A major contribution to the cryo-EM revolution was provided by DEDs, making a huge leap in quality compared to previously available technologies (Grigorieff, 2013). These new detectors can capture electrons directly, without any intermediate conversion steps (Faruqi and Henderson, 2007), resulting in outstanding imaging quality at high resolution, superseding CCD, and even photographic film (Fromm et al., 2015). The dramatic improvement in readouts enabled recording of cryo-EM images in “movie mode,” with many frames constituting the final micrograph recorded from a single exposure (Campbell et al., 2012; Li et al., 2013). This allowed tracking of single particles inside each electron micrograph, with better evaluation and compensation of molecular motions due to BIM (Brilot et al., 2012), more careful evaluation of radiation damage (Baker and Rubinstein, 2010; Fromm et al., 2015), and selective classification of multiple conformations within the imaged particles (Bai et al., 2013, 2015a,b; Schwander et al., 2014; Frank and Ourmazd, 2016). This last feature allows multiple reconstructions from a one single cryo-EM dataset, from which different conformers of the same molecule can be obtained (Rawson et al., 2016). These features are critical for reaching the final sub-nanometer high resolutions in recent 3D reconstructions and inspect molecular motions (Campbell et al., 2012; Bai et al., 2013; Li et al., 2013).
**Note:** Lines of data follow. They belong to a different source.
(** A database to evaluate the methods on: two parcels of client 1000, the
    first still registered, the second already sent. *)
Definition sample : DB :=
  mkDB [mkRow 1 1000 "registered" "test" "2024-01-01T00:00:00Z";
        mkRow 2 1000 "sent" "depot" "2024-01-02T00:00:00Z"] 2.

(** ** Mutations, row by row *)

(** The key a mutation names in its WHERE clause. *)
Definition target (o : op) : option Z :=
  match o with
  | OpSetStatus n _ => Some n
  | OpSetAddress n _ => Some n
  | OpDelete n => Some n
  | _ => None
  end.

(** What a call other than [Add] does to one stored row: the row it leaves,
    or [None] when it deletes it. *)
Definition on_row (o : op) (r : Row) : option Row :=
  match o with
  | OpSetStatus n s => Some (if number r =? n then with_status s r else r)
  | OpSetAddress n a =>
      Some (if (number r =? n) && (status r =? "registered")%string
            then with_address a r else r)
  | OpDelete n =>
      if (number r =? n) && (status r =? "registered")%string
      then None else Some r
  | _ => Some r
  end.

Definition keep_some (f : Row -> option Row) (rows : list Row) : list Row :=
  flat_map (fun r => match f r with Some r' => [r'] | None => [] end) rows.

(** ** The tests of [parcel_test.go] *)

(** testify's checks as booleans: [NoError], [Error], [NotEmpty] on an
    [int], and [Equal] on parcels, strings and lengths. *)
Definition NoError (err : option error) : bool :=
  match err with
  | None => true
  | Some _ => false
  end.

Definition IsError (err : option error) : bool := negb (NoError err).

Definition NotEmpty (n : Z) : bool := negb (n =? 0).

Definition Equal_Parcel (expected actual : Parcel) : bool :=
  if Parcel_eq_dec expected actual then true else false.

(** [getTestParcel]; the time [time.Now()] returns is an argument. *)
Definition getTestParcel (now : string) : Parcel :=
  mkParcel 0 1000 ParcelStatusRegistered "test" now.

(** The assignments [parcel.Number = add] and [parcels[i].Client = client]. *)
Definition set_Number (n : Z) (p : Parcel) : Parcel :=
  mkParcel n (Client p) (Status p) (Address p) (CreatedAt p).

Definition set_Client (c : Z) (p : Parcel) : Parcel :=
  mkParcel (Number p) c (Status p) (Address p) (CreatedAt p).

(** A test returns whether it passed, and the database it leaves.  A failed
    [require] ends the test at once; a failed [assert] lets it go on. *)
Definition TestAddGetDelete (now : string) (db : DB) : bool * DB :=
  let parcel := getTestParcel now in
  let '((add, err), db) := Add parcel db in
  if negb (NoError err) then (false, db) else
  if negb (NotEmpty add) then (false, db) else
  let '(get, err) := Get add db in
  let parcel := set_Number add parcel in
  let ok1 := NoError err in
  let ok2 := Equal_Parcel parcel get in
  let '(err, db) := Delete add db in
  if negb (NoError err) then (false, db) else
  let '(_, err) := Get add db in
  let ok3 := IsError err in
  (ok1 && ok2 && ok3, db).

Definition TestSetAddress (now : string) (db : DB) : bool * DB :=
  let parcel := getTestParcel now in
  let '((add, err), db) := Add parcel db in
  if negb (NoError err) then (false, db) else
  if negb (NotEmpty add) then (false, db) else
  let newAddress := "new test address"%string in
  let '(err, db) := SetAddress add newAddress db in
  if negb (NoError err) then (false, db) else
  let '(get, err) := Get add db in
  let ok1 := NoError err in
  let ok2 := (newAddress =? Address get)%string in
  (ok1 && ok2, db).

Definition TestSetStatus (now : string) (db : DB) : bool * DB :=
  let parcel := getTestParcel now in
  let '((add, err), db) := Add parcel db in
  if negb (NoError err) then (false, db) else
  if negb (NotEmpty add) then (false, db) else
  let newStatus := "ParcelStatusSent"%string in
  let '(err, db) := SetStatus add newStatus db in
  if negb (NoError err) then (false, db) else
  let '(get, err) := Get add db in
  let ok1 := NoError err in
  let ok2 := (newStatus =? Status get)%string in
  (ok1 && ok2, db).

(** Go's [map[int]Parcel]: indexing a missing key gives the zero parcel. *)
Definition ParcelMap : Type := Z -> Parcel.

Definition ParcelMap_empty : ParcelMap := fun _ => Parcel_zero.

Definition ParcelMap_set (k : Z) (v : Parcel) (m : ParcelMap) : ParcelMap :=
  fun k' => if k' =? k then v else m k'.

(** The loop of [TestGetByClient] that adds the parcels one by one and
    files each under the number it got; [false] when a [require] in it
    fails. *)
Fixpoint TestGetByClient_add (parcels : list Parcel) (parcelMap : ParcelMap)
    (db : DB) : bool * ParcelMap * DB :=
  match parcels with
  | [] => (true, parcelMap, db)
  | p :: parcels' =>
      let '((id, err), db) := Add p db in
      if negb (NoError err) then (false, parcelMap, db) else
      if negb (NotEmpty id) then (false, parcelMap, db) else
      let p := set_Number id p in
      let parcelMap := ParcelMap_set id p parcelMap in
      TestGetByClient_add parcels' parcelMap db
  end.

(** [TestGetByClient]; the client id drawn from [randRange] and the three
    creation times are arguments. *)
Definition TestGetByClient (client : Z) (now0 now1 now2 : string) (db : DB)
  : bool * DB :=
  let parcels := [getTestParcel now0; getTestParcel now1;
                  getTestParcel now2] in
  let parcelMap := ParcelMap_empty in
  let parcels := map (set_Client client) parcels in
  let '(ok, parcelMap, db) := TestGetByClient_add parcels parcelMap db in
  if negb ok then (false, db) else
  let '(storedParcels, err) := GetByClient client db in
  if negb (NoError err) then (false, db) else
  if negb (Nat.eqb (List.length parcels) (List.length storedParcels))
  then (false, db) else
  (forallb (fun parcel => Equal_Parcel (parcelMap (Number parcel)) parcel)
           storedParcels,
   db).

(** * Auxiliary facts *)

Lemma int_of_int64_id z :
  - 2 ^ 63 <= z <= int64_max -> int_of_int64 z = z.
Proof.
  unfold int_of_int64, int64_max. intros H.
  rewrite Z.mod_small by lia. lia.
Qed.

Lemma assign_row_of p : assign (row_of p) = p.
Proof. now destruct p. Qed.

Lemma row_of_assign r : row_of (assign r) = r.
Proof. now destruct r. Qed.

Lemma assign_inj r r' : assign r = assign r' -> r = r'.
Proof. intros H. rewrite <- (row_of_assign r), H. apply row_of_assign. Qed.

Lemma wf_sample : wf sample.
Proof.
  unfold wf, sample, int64_max; simpl. repeat split; try lia.
  - repeat constructor; simpl; intuition lia.
  - repeat constructor; simpl; lia.
Qed.

Section Filters.

Variable n : Z.

Lemma filter_absent rows :
  absent n rows -> filter (fun r => number r =? n) rows = [].
Proof.
  induction rows as [|x rows IH]; intros H; simpl; [reflexivity|].
  destruct (Z.eqb_spec (number x) n) as [E|E].
  - exfalso. apply (H x); [now left | exact E].
  - apply IH. intros r Hr. apply H. now right.
Qed.

Lemma filter_nil_absent rows :
  filter (fun r => number r =? n) rows = [] -> absent n rows.
Proof.
  intros H r Hr E.
  assert (Hin : In r (filter (fun r => number r =? n) rows)).
  { apply filter_In. split; [exact Hr | now apply Z.eqb_eq]. }
  rewrite H in Hin. exact Hin.
Qed.

(** Under unique keys the query by key has exactly one answer. *)
Lemma filter_unique rows r :
  NoDup (map number rows) -> In r rows -> number r = n ->
  filter (fun r => number r =? n) rows = [r].
Proof.
  induction rows as [|x rows IH]; intros Hnd Hin Hn; [destruct Hin|].
  simpl in Hnd. inversion Hnd as [|k ks Hk Hnd' Heq]; subst k ks.
  simpl. destruct Hin as [->|Hin].
  - rewrite (proj2 (Z.eqb_eq _ _) Hn). f_equal.
    apply filter_absent. intros r' Hr' E. apply Hk.
    rewrite Hn, <- E. now apply in_map.
  - destruct (Z.eqb_spec (number x) n) as [E|E].
    + exfalso. apply Hk. rewrite E, <- Hn. now apply in_map.
    + now apply IH.
Qed.

End Filters.

(** ** What the methods leave in the table *)

Lemma SetStatus_rows n s db :
  SetStatus n s db =
  (None,
   mkDB (map (fun r => if number r =? n then with_status s r else r)
             (parcel db))
        (sequence db)).
Proof. reflexivity. Qed.

Lemma SetAddress_rows n a db :
  SetAddress n a db =
  (None,
   mkDB (map (fun r =>
                if (number r =? n) && (status r =? "registered")%string
                then with_address a r else r)
             (parcel db))
        (sequence db)).
Proof. reflexivity. Qed.

Lemma Delete_rows n db :
  Delete n db =
  (None,
   mkDB (filter (fun r =>
                   negb ((number r =? n) && (status r =? "registered")%string))
                (parcel db))
        (sequence db)).
Proof. reflexivity. Qed.

Lemma Add_full p db :
  int64_max <= sequence db ->
  Add p db = ((0, Some (ErrEngine "database or disk is full")), db).
Proof.
  intros H. unfold Add, insert.
  now rewrite (proj2 (Z.leb_le _ _) H).
Qed.

Lemma Add_fresh p db :
  sequence db < int64_max ->
  Add p db =
  ((int_of_int64 (sequence db + 1), None),
   mkDB (parcel db ++
         [mkRow (sequence db + 1) (Client p) (Status p) (Address p)
                (CreatedAt p)])
        (sequence db + 1)).
Proof.
  intros H. unfold Add, insert.
  now rewrite (proj2 (Z.leb_gt _ _) H).
Qed.

(** Either the counter is exhausted or the insert goes through. *)
Lemma Add_cases p db :
  (int64_max <= sequence db /\
   Add p db = ((0, Some (ErrEngine "database or disk is full")), db)) \/
  (sequence db < int64_max /\
   Add p db =
   ((int_of_int64 (sequence db + 1), None),
    mkDB (parcel db ++
          [mkRow (sequence db + 1) (Client p) (Status p) (Address p)
                 (CreatedAt p)])
         (sequence db + 1))).
Proof.
  destruct (Z_le_gt_dec int64_max (sequence db)) as [H|H].
  - left. split; [exact H | now apply Add_full].
  - right. split; [lia | apply Add_fresh; lia].
Qed.

(** A map that keeps the keys keeps the list of keys. *)
Lemma map_number_keep (f : Row -> Row) rows :
  (forall r, number (f r) = number r) ->
  map number (map f rows) = map number rows.
Proof.
  intros H. rewrite map_map. apply map_ext. exact H.
Qed.

Lemma NoDup_map_filter (f : Row -> bool) rows :
  NoDup (map number rows) -> NoDup (map number (filter f rows)).
Proof.
  induction rows as [|x rows IH]; intros H; simpl; [constructor|].
  simpl in H. inversion H as [|k ks Hk Hnd Heq]; subst k ks.
  destruct (f x); simpl; [constructor|]; auto.
  intros Hin. apply Hk. apply in_map_iff in Hin.
  destruct Hin as [r [E Hr]]. apply filter_In in Hr.
  rewrite <- E. apply in_map. tauto.
Qed.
Next to hardware improvements, the continuous evolution of cryo-EM imaging softwares, with highly efficient semi- or fully-automated tools for particle picking (Tang et al., 2007; Langlois et al., 2014; Scheres, 2015), motion correction (Li et al., 2013; Rawson et al., 2016), 3D reconstruction (Elmlund et al., 2008; Singer and Shkolnisky, 2011; Scheres, 2012; Brown et al., 2015), 3D structure fitting (Topf et al., 2008; Wriggers et al., 2010; Barad et al., 2015; Brown et al., 2015), and validation using objective criteria (Zhang et al., 2008; Murray et al., 2013) further accelerated the march of cryo-EM in structural biology. Outstanding achievements of cryo-EM showed that this investigation approach is also highly suitable for membrane proteins (Allegretti et al., 2015; Cleverley et al., 2015; Gao et al., 2016), a notoriously challenging field in structural biology. In this respect, cryo-EM enabled studies of integral and membrane-anchored macromolecular systems in more physiological environments than detergent micelles or lipidic-cubic phases typically used in X-ray diffraction experiments. Recent cryo-EM reconstructions of transmembrane proteins reconstituted in nanodiscs (soluble nano-scale phospholipid bilayers constrained by lipoprotein boundaries) showed that the strong electron density for the phospholipid head groups can be efficiently distinguished from the weak density of the region occupied by the acyl chains of the fatty acids, facilitating particle picking, reconstruction and subsequent structural analysis (Frauenfeld et al., 2011; Gao et al., 2016).

Studying flexible systems using modern cryo-EM

Comparative analyses of crystal and cryo-EM structures of the same macromolecular system are starting to provide clear insights into functionally-relevant features and unprecedented molecular motions thus far concealed by the conformational sampling forced by packing inside crystal structures. Relevant examples are the novel co-receptor site identified in the cryo-EM reconstruction of adeno-associated virus-2 in complex with its receptor and heparin (O'Donnell et al., 2009), or the horizontal transmembrane alpha helices assisting dimerization in the F-type ATP synthase (Allegretti et al., 2015). In both cases, these regions are critical for the biological functions of these molecules, and were never observed in previously determined crystal structures. Likewise, the recent cryo-EM structure of the E. coli 70S ribosome in complex with EF-Tu and tRNA enabled identification of new rRNA modifications, not observed in any of the higher resolution ribosome X-ray structures available, because of their flexibility (Fischer et al., 2015).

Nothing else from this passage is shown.